• WHAT YOU HAVE TO DO: Lines with "EFloat" in the entries below: count them and reply with the number alone.

• Dataset entries:
________________________________________
Lemma event_log_roundtrip_witness :
  exists c0 c1 c2 start n msg p p' al1 al2,
    create_android_logger (mk_alloc 0 (fun _ => false)) 42 = Done (Some c0, al1) /\
    write_events [EInt (-7); EList [EStr [104; 105]; ELong 5]; EFloat 0x3F800000] c0 = Done c1 /\
    android_log_write_list_buffer c1 = Done (c2, Some start, n) /\ mget (storage c2) start n = Done msg /\
    create_android_log_parser al1 msg n = Done (Some p, al2) /\
    read_items 8 p = Done ([(IBegin, false); (IInt (-7), false); (IBegin, false); (IStr [104; 105], false); (ILong 5, false);
      (IStop, false); (IFloat 0x3F800000, false); (IStop, true)], p').
Proof.
  apply (event_log_roundtrip (mk_alloc 0 (fun _ => false)) 42 [EInt (-7); EList [EStr [104; 105]; ELong 5]; EFloat 0x3F800000]).
  - intros a. reflexivity.
  - repeat (apply Forall_cons; split; [cbn; repeat (split || constructor); lia || done|]). constructor.
  - cbn. lia.
  - vm_compute. discriminate.
Defined.

(** C33: the parser is safe on every message, however malformed: any sequence
    of reads and peeks succeeds, never leaves the arrays of the context, and
    every string it returns lies within the message. *)
Theorem event_reader_safe al msg n ops :
  can_alloc al -> 0 <= n <= Z.of_nat (length msg) ->
  exists p al' els p', create_android_log_parser al msg n = Done (Some p, al') /\
    len p = Z.min n MAX_EVENT_PAYLOAD /\ calls ops p = Done (els, p') /\ length els = length ops /\
    Forall (fun el => match edata el with String start => 0 <= start /\ start + elen el <= len p | _ => True end) els.
Proof.
  intros Hal Hn. destruct (malloc_ok al Hal) as (a & al' & M & _).
  destruct (init_parser_ok msg n Hn) as (p & E & R & L & _). destruct (calls_ok ops p R) as (els & p' & Ec & _ & _ & _ & Hl & Hf).
  exists p, al', els, p'. unfold create_android_log_parser. rewrite M, E. done.
Qed.

Lemma event_reader_safe_witness :
  exists p al' els p', create_android_log_parser (mk_alloc 0 (fun _ => false)) [3; 200; 2; 255; 255; 0; 0; 10] 8 = Done (Some p, al') /\
    calls [false; true; false; false] p = Done (els, p') /\ length els = 4%nat.
Proof.
  destruct (event_reader_safe (mk_alloc 0 (fun _ => false)) [3; 200; 2; 255; 255; 0; 0; 10] 8 [false; true; false; false])
    as (p & al' & els & p' & H1 & _ & H2 & H3 & _).
  - intros a. reflexivity.
  - cbn. lia.
  - exists p, al', els, p'. split; [exact H1|]. split; [exact H2|exact H3].
Defined.

(** C38: a reader that calls [android_log_read_next] until an element is of
    unknown type or marked complete stops on every message, after at most four
    calls per byte of the message and one more. *)
Theorem event_reader_terminates al msg n :
  can_alloc al -> 0 <= n <= Z.of_nat (length msg) ->
  exists p al' k els p' el, create_android_log_parser al msg n = Done (Some p, al') /\
    Z.of_nat k <= 4 * len p + 1 /\ calls (replicate k false) p = Done (els, p') /\
    last els = Some el /\ (etype el = EVENT_TYPE_UNKNOWN \/ complete el = true).
Proof.
  intros Hal Hn. destruct (malloc_ok al Hal) as (a & al' & M & _).
  destruct (init_parser_ok msg n Hn) as (p & E & R & L & _ & P & D & S & _).
  destruct (reads_end p R) as (k & els & p' & Hk & Ec & el & Hl & He). exists p, al', k, els, p', el.
  unfold create_android_log_parser. rewrite M, E. split; [done|].
  unfold calls_left in Hk. rewrite P, D, S in Hk. split; [lia|]. done.
Qed.

Lemma event_reader_terminates_witness :
  exists p al' k els p' el, create_android_log_parser (mk_alloc 0 (fun _ => false)) [3; 1; 3; 1; 10; 10] 6 = Done (Some p, al') /\
    Z.of_nat k <= 4 * len p + 1 /\ calls (replicate k false) p = Done (els, p') /\
    last els = Some el /\ (etype el = EVENT_TYPE_UNKNOWN \/ complete el = true).
Proof.
  apply (event_reader_terminates (mk_alloc 0 (fun _ => false)) [3; 1; 3; 1; 10; 10] 6).
  - intros a. reflexivity.
  - cbn. lia.
Defined.

(** Runs an outcome for its result. *)
Definition result_of {A} (o : outcome A) (d : A) : A := match o with Done a => a | Crash _ => d end.

(** a list of 128 elements is written but cannot be read: the count is
    stored in a byte and read back as a signed one, so the parser reports the
    start of the list and then, in place of the first element, an element of
    unknown type marked complete. *)
Theorem long_list_unreadable :
  exists c p p',
    (let* c := init_context zero_context 1 in write_events (replicate 128 (EInt 1)) c) = Done c /\
    overflow c = false /\
    (let* (c, start, n) := finish_list c in
     let* msg := mget (storage c) start n in init_parser_context zero_context msg n) = Done p /\
    read_items 2 p = Done ([(IBegin, false); (IUnknown, true)], p').
Proof. eexists _, _, _. repeat (split; [vm_compute; reflexivity|]). vm_compute. reflexivity. Qed.

Lemma strnlen_le v m n : strnlen v m = Done n -> 0 <= n <= Z.of_nat (length v).
Proof.
  revert v n. induction m as [|m IH]; intros v n E; [destruct v; injection E as <-; lia|]. destruct v as [|b v]; [done|]. cbn [strnlen] in E.
  destruct (b =? 0); [injection E as <-; lia|]. apply obind_Done in E as (k & E & Ek). injection Ek as <-. apply IH in E. cbn [length]. lia.
Qed.

(** The buffer of a finished message ends at the write position. *)
Lemma list_buffer_ends c :
  read_write_flag c = kAndroidLoggerWrite -> list_nest_depth c = 0 -> length (count c) = 9%nat -> Z.of_nat (length (storage c)) = LOGGER_ENTRY_MAX_PAYLOAD ->
  2 <= pos c ->
  exists c' start n, android_log_write_list_buffer c = Done (c', Some start, n) /\ start + n = pos c /\
    Z.of_nat (length (storage c')) = LOGGER_ENTRY_MAX_PAYLOAD.
Proof.
  intros Hf Hd Hc Hs Hp. unfold android_log_write_list_buffer, is_write, finish_list. rewrite Hf, Hd. cbn [negb Z.eqb].
  destruct (aget_ok (count c) 0) as (n & -> & _); [lia|]. cbn [obind]. rewrite aput_ok by (rewrite Hs; done). cbn [obind set_len set_storage len storage].
  destruct (n <=? 1); [destruct (Z.ltb_spec (pos c - 2) 0); [lia|]|]; do 3 eexists; (split; [reflexivity|]); (split; [lia|]);
    cbn [set_len set_storage storage]; by rewrite length_insert.
Qed.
________________________________________
• RESULT OF THE TASK: 2